EXERCISE DIRECTIONS: Output the records in full, exactly as given.

RECORDS:
────────

(** [xs.map(f)] for an [f] that may throw: the first failure wins. *)
Fixpoint mapM {A B} (f : A → exn + B) (xs : list A) : exn + list B :=
  match xs with
  | [] => inr []
  | x :: rest =>
      match f x with
      | inl e => inl e
      | inr y =>
          match mapM f rest with
          | inl e => inl e
          | inr ys => inr (y :: ys)
          end
      end
  end.

Definition isReport (f : string) : bool := endsWith ".md" f.

(** The entries of a directory, none when it does not exist, and the
    report files among them, newest first. *)
Definition entriesOf (dir : string) (fs : FileSystem) : list (string * node) :=
  default [] (tree fs !! dir).

Definition reportsOf (entries : list (string * node)) : list string :=
  reverse (sort (filter (λ f, isReport f = true) (map fst entries))).

Definition loadPastReports (config : ReportConfig) (fs : FileSystem)
    : (exn + string) * FileSystem :=
  match resolveDir config fs with
  | (inl e, fs) => (inl e, fs)
  | (inr dir, fs) =>
      if negb (existsDir dir fs) then (inr "", fs)
      else
        match readdir dir fs with
        | inl e => (inl e, fs)
        | inr names =>
            let files :=
              sliceTo (reverse (sort (filter (λ f, isReport f = true) names)))
                (memory_depth config) in
            if bool_decide (length files = O) then (inr "", fs)
            else
              match mapM (section dir fs) files with
              | inl e => (inl e, fs)
              | inr sections =>
                  (inr (Str.join (Schedule.nl +:+ Schedule.nl) sections), fs)
              end
        end
  end.

Definition saveReport (config : ReportConfig) (report : string)
    (fs : FileSystem) : (exn + string) * FileSystem :=
  match resolveDir config fs with
  | (inl e, fs) => (inl e, fs)
  | (inr dir, fs) =>
      let date := beforeFirst "T" now in
      let path := pathJoin dir (date +:+ ".md") in
      match writeFile path dir (date +:+ ".md") report fs with
      | inl e => (inl e, fs)
      | inr fs' => (inr path, fs')
      end
  end.

Definition listReports (config : ReportConfig) (fs : FileSystem)
    : (exn + list string) * FileSystem :=
  match resolveDir config fs with
  | (inl e, fs) => (inl e, fs)
  | (inr dir, fs) =>
      if negb (existsDir dir fs) then (inr [], fs)
      else
        match readdir dir fs with
        | inl e => (inl e, fs)
        | inr names =>
            (inr (reverse (sort (filter (λ f, isReport f = true) names))), fs)
        end
  end.

End WithHost.

End Memory.

(** ** [cmdRun] (index.ts) *)

Module Run.

(** What the command writes: [error], [log] and [console.log]. *)
Inductive output : Type :=
| ErrLine (msg : string)
| LogLine (msg : string)
| OutLine (msg : string).

(** What [cmdRun] gets from the host and from the modules it calls that
    are not modelled: whether the configuration exists and what loading
    it gives ([config.ts]), the home directory, [path.join], the clock,
    the two prompts, which are the text templates of [report/prompt.ts],
    and the run of the agent on the manager, which returns the report
    ([llm/anthropic.ts], [llm/agent.ts]). *)
Record Host := {
  configExists : bool;
  loadConfig : exn + Config * Memory.ReportConfig;
  configPath : string;
  home : exn + string;
  pathJoin : string → string → string;
  now : string;
  buildSystemPrompt : string → string;
  userMessage : string;
  agent : string → string → M string;
}.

────────

COMPLETED EXERCISE:
(** [xs.map(f)] for an [f] that may throw: the first failure wins. *)
Fixpoint mapM {A B} (f : A → exn + B) (xs : list A) : exn + list B :=
  match xs with
  | [] => inr []
  | x :: rest =>
      match f x with
      | inl e => inl e
      | inr y =>
          match mapM f rest with
          | inl e => inl e
          | inr ys => inr (y :: ys)
          end
      end
  end.

Definition isReport (f : string) : bool := endsWith ".md" f.

(** The entries of a directory, none when it does not exist, and the
    report files among them, newest first. *)
Definition entriesOf (dir : string) (fs : FileSystem) : list (string * node) :=
  default [] (tree fs !! dir).

Definition reportsOf (entries : list (string * node)) : list string :=
  reverse (sort (filter (λ f, isReport f = true) (map fst entries))).

Definition loadPastReports (config : ReportConfig) (fs : FileSystem)
    : (exn + string) * FileSystem :=
  match resolveDir config fs with
  | (inl e, fs) => (inl e, fs)
  | (inr dir, fs) =>
      if negb (existsDir dir fs) then (inr "", fs)
      else
        match readdir dir fs with
        | inl e => (inl e, fs)
        | inr names =>
            let files :=
              sliceTo (reverse (sort (filter (λ f, isReport f = true) names)))
                (memory_depth config) in
            if bool_decide (length files = O) then (inr "", fs)
            else
              match mapM (section dir fs) files with
              | inl e => (inl e, fs)
              | inr sections =>
                  (inr (Str.join (Schedule.nl +:+ Schedule.nl) sections), fs)
              end
        end
  end.

Definition saveReport (config : ReportConfig) (report : string)
    (fs : FileSystem) : (exn + string) * FileSystem :=
  match resolveDir config fs with
  | (inl e, fs) => (inl e, fs)
  | (inr dir, fs) =>
      let date := beforeFirst "T" now in
      let path := pathJoin dir (date +:+ ".md") in
      match writeFile path dir (date +:+ ".md") report fs with
      | inl e => (inl e, fs)
      | inr fs' => (inr path, fs')
      end
  end.

Definition listReports (config : ReportConfig) (fs : FileSystem)
    : (exn + list string) * FileSystem :=
  match resolveDir config fs with
  | (inl e, fs) => (inl e, fs)
  | (inr dir, fs) =>
      if negb (existsDir dir fs) then (inr [], fs)
      else
        match readdir dir fs with
        | inl e => (inl e, fs)
        | inr names =>
            (inr (reverse (sort (filter (λ f, isReport f = true) names))), fs)
        end
  end.

End WithHost.

End Memory.

(** ** [cmdRun] (index.ts) *)

Module Run.

(** What the command writes: [error], [log] and [console.log]. *)
Inductive output : Type :=
| ErrLine (msg : string)
| LogLine (msg : string)
| OutLine (msg : string).

(** What [cmdRun] gets from the host and from the modules it calls that
    are not modelled: whether the configuration exists and what loading
    it gives ([config.ts]), the home directory, [path.join], the clock,
    the two prompts, which are the text templates of [report/prompt.ts],
    and the run of the agent on the manager, which returns the report
    ([llm/anthropic.ts], [llm/agent.ts]). *)
Record Host := {
  configExists : bool;
  loadConfig : exn + Config * Memory.ReportConfig;
  configPath : string;
  home : exn + string;
  pathJoin : string → string → string;
  now : string;
  buildSystemPrompt : string → string;
  userMessage : string;
  agent : string → string → M string;
}.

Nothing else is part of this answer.